What I mean is that if you think some girls are too tall to be a girl, you’re probably an asshole. Yes, t-girls are usually taller than cisgender girls, but as tall as I am, there are many cisgender girls that are taller than me.

I realized I honestly couldn’t think of what a girl “should” or “shouldn’t” look like. My wife is five feet tall. She’s as feminine as they come. The girls listed on Stana’s Famous Females of Height are stunning and absolutely feminine.

Upon this realization I started to build the courage to go out. I no longer had the need to pass preventing me from doing this. It was like… no longer being afraid of the monster beneath your bed… because the monster never existed in the first place.

This was freeing but frightening at the same time.

After a little time I awkwardly stepped out of my car, meekly walked down the sidewalk, and after a little time I started to strut, hold my head up, and I’ve never looked back.

Every single time I go out and catch myself in a mirror I am thankful I stopped thinking about passing. But in a way I still think about passing, but not in the same way I used to. Instead, I think about why we try to. I think it comes down to a few reasons, the same reasons that held me back.

One reason is that we want to be unrecognizable en femme. We don’t want anyone to see HIM when we are HER. I am grateful I work from home and all of my coworkers are scattered throughout the country. It is incredibly unlikely I will bump into a colleague when I am dressed up.

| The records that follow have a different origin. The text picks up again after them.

(** * Statutes at Large: GPO MODS metadata to bill files

    A shallow embedding of [tasks/statutes.py]: the batch selection of
    [run], the per-volume driver [proc_statute] with its loop over the
    [relatedItem] elements of a MODS document, and the plaintext side
    output.  Python's effects are written out: logging, the files handed
    to the persistence helpers and the subprocess invocations are kept in
    an explicit state, exceptions and the loop's [continue] are results
    of a small monad, and the local variables of [proc_statute] that
    survive from one loop iteration to the next are part of the state. *)

From Stdlib Require Import ZArith List Bool Ascii String DecimalString Lia.
From Stdlib Require Import Sorting.Permutation Sorting.Sorted.
From stdpp Require Import base option strings gmap.
Import ListNotations.

Set Warnings "-register-all".

#[local] Open Scope string_scope.
#[local] Open Scope Z_scope.

(** ** Python strings *)

Module Py.

(** The double-quote character. *)
Definition dquote : ascii := ascii_of_nat 34.

Definition is_upper (c : ascii) : bool :=
  let n := nat_of_ascii c in (Nat.leb 65 n && Nat.leb n 90)%bool.

Definition is_lower (c : ascii) : bool :=
  let n := nat_of_ascii c in (Nat.leb 97 n && Nat.leb n 122)%bool.

Definition lower_char (c : ascii) : ascii :=
  if is_upper c then ascii_of_nat (nat_of_ascii c + 32) else c.

Definition upper_char (c : ascii) : ascii :=
  if is_lower c then ascii_of_nat (nat_of_ascii c - 32) else c.

(** [s.lower()] on a byte string. *)
Fixpoint lower (s : string) : string :=
  match s with
  | EmptyString => EmptyString
  | String c s' => String (lower_char c) (lower s')
  end.

(** [s.capitalize()]: first character upper-cased, the rest lower-cased. *)
Definition capitalize (s : string) : string :=
  match s with
  | EmptyString => EmptyString
  | String c s' => String (upper_char c) (lower s')
  end.

(** [s.replace(old, new)] where [old] is two double-quote characters
    and [new] is one: every non-overlapping pair of double quotes,
    scanning from the left, becomes a single double quote. *)
Fixpoint replace_dquotes (s : string) : string :=
  match s with
  | EmptyString => EmptyString
  | String a s' =>
      match s' with
      | EmptyString => String a EmptyString
      | String b s'' =>
          if (Ascii.eqb a dquote && Ascii.eqb b dquote)%bool
          then String dquote (replace_dquotes s'')
          else String a (replace_dquotes s')
      end
  end.

(** [s.split(sep)] for a one-character separator. *)
Fixpoint split (sep : ascii) (s : string) : list string :=
  match s with
  | EmptyString => [EmptyString]
  | String c s' =>
      if Ascii.eqb c sep then EmptyString :: split sep s'
      else match split sep s' with
           | h :: t => String c h :: t
           | [] => [String c EmptyString]
           end
  end.

(** [str(n)] for an integer. *)
Definition str (n : Z) : string := NilZero.string_of_int (Z.to_int n).

Definition is_space (c : ascii) : bool :=
  let n := nat_of_ascii c in
  (Nat.eqb n 32 || (Nat.leb 9 n && Nat.leb n 13))%bool.

Fixpoint lstrip (s : string) : string :=
  match s with
  | String c s' => if is_space c then lstrip s' else s
  | EmptyString => EmptyString
  end.

Fixpoint rstrip (s : string) : string :=
  match s with
  | EmptyString => EmptyString
  | String c s' =>
      match rstrip s' with
      | EmptyString => if is_space c then EmptyString else String c EmptyString
      | r => String c r
      end
  end.

(** [int(s)] for a string, base ten: surrounding white space is
    dropped, one sign is allowed, at least one digit must follow.
    [None] stands for [ValueError]. *)
Definition int (s : string) : option Z :=
  match rstrip (lstrip s) with
  | String "+" r => option_map Z.of_uint (NilZero.uint_of_string r)
  | t => option_map Z.of_int (NilZero.int_of_string t)
  end.

(** The [%s] conversion of a value that is a string or [None]. *)
Definition fmt (x : option string) : string :=
  match x with
  | Some s => s
  | None => "None"
  end.

End Py.

(** ** The MODS document: an element tree and the ElementPath queries used *)

Module Xml.

(** An element: qualified tag, attributes, text ([None] when the element
    has none) and child elements in document order. *)
Inductive element : Type :=
| Element (tag : string) (attrib : list (string * string))
          (text : option string) (children : list element).

Definition tag (e : element) : string :=
  match e with Element t _ _ _ => t end.
Definition attrib (e : element) : list (string * string) :=
  match e with Element _ a _ _ => a end.
Definition text (e : element) : option string :=
  match e with Element _ _ x _ => x end.
Definition children (e : element) : list element :=
  match e with Element _ _ _ c => c end.

(** [e.attrib[k]] as a lookup; [None] is Python's [KeyError]. *)
Fixpoint assoc (k : string) (kvs : list (string * string)) : option string :=
  match kvs with
  | [] => None
  | (k', v) :: rest => if String.eqb k k' then Some v else assoc k rest
  end.

Definition get_attr (k : string) (e : element) : option string :=
  assoc k (attrib e).

(** One step of a path.  Every tag of the paths in the source carries
    the prefix [mods:], bound to the MODS namespace; tags are kept here
    with that prefix. *)
Inductive step : Type :=
| Tag (t : string)                 (* mods:t *)
| TagAttr (t k v : string)         (* mods:t[@k='v'] *)
| TagPos (t : string) (i : nat).   (* mods:t[i], counted from one *)

Definition has_tag (t : string) (e : element) : bool := String.eqb (tag e) t.

Definition attr_is (k v : string) (e : element) : bool :=
  match get_attr k e with
  | Some v' => String.eqb v' v
  | None => false
  end.

Definition select (s : step) (e : element) : list element :=
  match s with
  | Tag t => List.filter (has_tag t) (children e)
  | TagAttr t k v =>
      List.filter (fun c => has_tag t c && attr_is k v c)%bool (children e)
  | TagPos t i =>
      match i with
      | O => []
      | S j => match nth_error (List.filter (has_tag t) (children e)) j with
               | Some c => [c]
               | None => []
               end
      end
  end.

(** [findall]: all matches of a relative path, in document order. *)
Fixpoint findall_from (ctx : list element) (p : list step) : list element :=
  match p with
  | [] => ctx
  | s :: p' => findall_from (flat_map (select s) ctx) p'
  end.

Definition findall (e : element) (p : list step) : list element :=
  findall_from [e] p.

(** [find]: the first match, or [None]. *)
Definition find (e : element) (p : list step) : option element :=
  head (findall e p).

End Xml.

(** ** Values, the environment and the state *)

(** Python values as the script builds them: dictionaries are association
    lists in the order of the source's dictionary displays. *)
Inductive value : Type :=
| VNone
| VBool (b : bool)
| VStr (s : string)
| VTime (t : Z)
| VList (l : list value)
| VDict (d : list (string * value)).

(** A string or [None], as a value. *)
Definition of_text (x : option string) : value :=
  match x with
  | Some s => VStr s
  | None => VNone
  end.

(** [d[k]] on a dictionary value. *)
Fixpoint lookup_key (k : string) (d : list (string * value)) : option value :=
  match d with
  | [] => None
  | (k', v) :: rest => if String.eqb k k' then Some v else lookup_key k rest
  end.

Definition get (k : string) (v : value) : option value :=
  match v with
  | VDict d => lookup_key k d
  | _ => None
  end.

(** A command-line option: [--key] stores [True], [--key=text] stores the
    text. *)
Inductive optval : Type :=
| OBool (b : bool)
| OStr (s : string).

Definition truthy (v : optval) : bool :=
  match v with
  | OBool b => b
  | OStr EmptyString => false
  | OStr _ => true
  end.

Inductive exn : Type :=
| AttributeError
| KeyError
| TypeError
| ValueError
| UnboundLocalError
| OverflowError
| OSError (errno : Z)
| CalledProcessError (msg : string)
| OtherError (msg : string).

(** What the run leaves behind: log lines, lines printed, and a batch
    failure recorded by the batch processor. *)
Inductive event : Type :=
| LogError (msg : string)
| LogWarn (msg : string)
| Printed (msg : string)
| BatchFailure (id : string) (e : exn).

(** Modelled from the spec: the persistence collaborator
    ([bill_info.output_bill], and [utils.write] at the path given by
    [bill_versions.output_for_bill_version]) is not among the sources; it
    accepts a Bill Record, or a Bill-Version Stub keyed by its version id,
    and writes it to storage.  A write is recorded as one [output]. *)
Inductive output : Type :=
| BillRecord (bill_data : value)
| BillVersion (bill_version_id : string) (bill_version : value).

Definition is_bill_record (o : output) : bool :=
  match o with
  | BillRecord _ => true
  | BillVersion _ _ => false
  end.

Definition is_error (e : event) : bool :=
  match e with
  | LogError _ => true
  | _ => false
  end.

(** The collaborators and library calls that are not part of the script:
    directory listing, the XML parser applied to a file, the helpers of
    [utils] and [bill_info], the subprocess call and the clock. *)
Record Env : Type := {
  data_dir : string;
  glob : string -> list string;
  maxint : Z;
  parse : string -> exn + Xml.element;
  fetch_committee_names :
    option string -> gmap string optval -> gmap string string -> gmap string string;
  latest_status : list value -> value * value;
  history_from_actions : list value -> value;
  slip_law_from : list value -> value;
  current_title_for : list value -> string -> value;
  split_bill_version_id : string -> exn + (string * string * string * string);
  check_output : list (option string) -> exn + string;
  time_time : nat -> Z;
}.

(** The state threaded through a run.  [law_congress] and [plaintext] are
    local variables of [proc_statute]: they keep their value from one
    iteration of the item loop to the next; [law_congress = None] says
    that the variable has not been assigned yet. *)
Record state : Type := {
  trace : list event;
  written : list output;
  invoked : list (list (option string));
  committee_names : gmap string string;
  law_congress : option string;
  plaintext : optval;
}.

Definition add_event (e : event) (s : state) : state :=
  {| trace := trace s ++ [e]; written := written s; invoked := invoked s;
     committee_names := committee_names s; law_congress := law_congress s;
     plaintext := plaintext s |}.

Definition add_output (o : output) (s : state) : state :=
  {| trace := trace s; written := written s ++ [o]; invoked := invoked s;
     committee_names := committee_names s; law_congress := law_congress s;
     plaintext := plaintext s |}.

Definition add_call (c : list (option string)) (s : state) : state :=
  {| trace := trace s; written := written s; invoked := invoked s ++ [c];
     committee_names := committee_names s; law_congress := law_congress s;
     plaintext := plaintext s |}.

Definition set_committee_names (m : gmap string string) (s : state) : state :=
  {| trace := trace s; written := written s; invoked := invoked s;
     committee_names := m; law_congress := law_congress s;
     plaintext := plaintext s |}.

Another is for safety. This I absolutely understand. A small number of people hate us and may be inclined to harassing or even attacking us. We may want people to think of us as cisgender so we can minimize being clocked/read as a t-girl.

Finally, we may want to remove alllllll aspects of our male lives. We want our presentation to, well, overcome all the features our boy bodies and faces have. Our Adam’s Apple? Gone! Our masculine jawline? Gone! Our rectangularly shaped body? Gone! All of these aspects replaced my a heart shaped face and an hourglass figure. I will fully admit I do all I can to minimize or emphasize certain parts of my face. Makeup contouring and corsets help.

But all of these reasons are rooted in a desire to pass because we are trying to fit the antiquated standard of “what a girl needs to look like”.

Some people know exactly what a girl should look like. Again, these people tend to be assholes. They’ll tell you a girl should always be wearing a dress (size 2 or smaller) and heels (size six or smaller) and winged eyeliner sharp enough to kill.

At my most optimistic, I don’t think most people have a dress code in mind when it comes to what a girl should or shouldn’t look like. I mean, I knew what I wanted to wear but when I realized I didn’t have any… expectations for other girls I started to realize how arbitrary “passing” was. My wife is super cute in yoga pants and flip-flops and drop dead gorgeous on date night. Is she “more of a girl” in either look? No. She’s not.

So instead of trying to live up to undefined rules or guidelines or expectations of what a girl should look like, maybe we should focus on expanding the concept of gender itself.

And what I mean by that is that we should expand the concept of gender presentation to the point that gender is so ambiguous that boy/girl/feminine/masculine are terms that aren’t even used anymore.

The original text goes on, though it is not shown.